[[ Extracted data, beginning ]]

Lemma json_loads_array (s : str) (v : json) :
  json_loads s = Ok v -> is_array v = true -> In LBRACKET s.
Proof.
  unfold json_loads. destruct (startswith s [65279%N]); [discriminate|].
  destruct (scan_once s scanner_depth (skip_ws s)) as [[x r]|e] eqn:E;
    simpl; [|discriminate].
  destruct (skip_ws r); [|discriminate].
  intros [= ->] Ha.
  destruct (scan_once_array _ _ _ E Ha) as [t Ht].
  destruct (skip_ws_suffix s) as [l Hl].
  rewrite Hl, Ht. apply in_or_app. right. now left.
Qed.

Lemma find_ge (s : str) (c : char) : (-1 <= find s c)%Z.
Proof.
  induction s as [|x s IH]; simpl; [lia|].
  destruct (x =? c)%N; [lia|].
  destruct (find s c <? 0)%Z eqn:E; lia.
Qed.

Lemma find_absent (s : str) (c : char) : find s c = (-1)%Z <-> ~ In c s.
Proof.
  induction s as [|x s IH]; simpl; [tauto|].
  destruct (x =? c)%N eqn:E.
  - apply N.eqb_eq in E. split; [discriminate | intros H; exfalso; auto].
  - apply N.eqb_neq in E. pose proof (find_ge s c).
    destruct (find s c <? 0)%Z eqn:E'.
    + apply Z.ltb_lt in E'. assert (Hf : find s c = (-1)%Z) by lia.
      split; [intros _ [H1|H1]; [auto | now apply IH in H1] | reflexivity].
    + apply Z.ltb_ge in E'. split; [lia|].
      intros Hn. exfalso. assert (Hni : ~ In c s) by tauto.
      apply IH in Hni. lia.
Qed.

Lemma slice_brackets_no_opening (text : str) :
  find text LBRACKET = (-1)%Z -> slice_brackets text = text.
Proof. unfold slice_brackets. intros ->. reflexivity. Qed.

End SliceBasics.

(** ** Failures and fuel

    A failure of [json_loads] is a [JSONDecodeError], the [ValueError] of
    an integer with too many digits or a [RecursionError]; the fuel of the
    model's loops is never used up. *)

Section DecoderFuel.

Variable doc : str.

Local Open Scope N_scope.

Ltac break_step :=
  match goal with
  | |- context [match ?x with _ => _ end] =>
      lazymatch x with
      | context [scanstring] => fail
      | _ => destruct x eqn:?
      end
  end.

[[ Extracted data, end ]]

• **Task prompt**: Look above for the line containing "Variable doc : str.", then please write out that line and each one after it through the end, exactly, with nothing else.

• **Reply**:
Variable doc : str.

Local Open Scope N_scope.

Ltac break_step :=
  match goal with
  | |- context [match ?x with _ => _ end] =>
      lazymatch x with
      | context [scanstring] => fail
      | _ => destruct x eqn:?
      end
  end.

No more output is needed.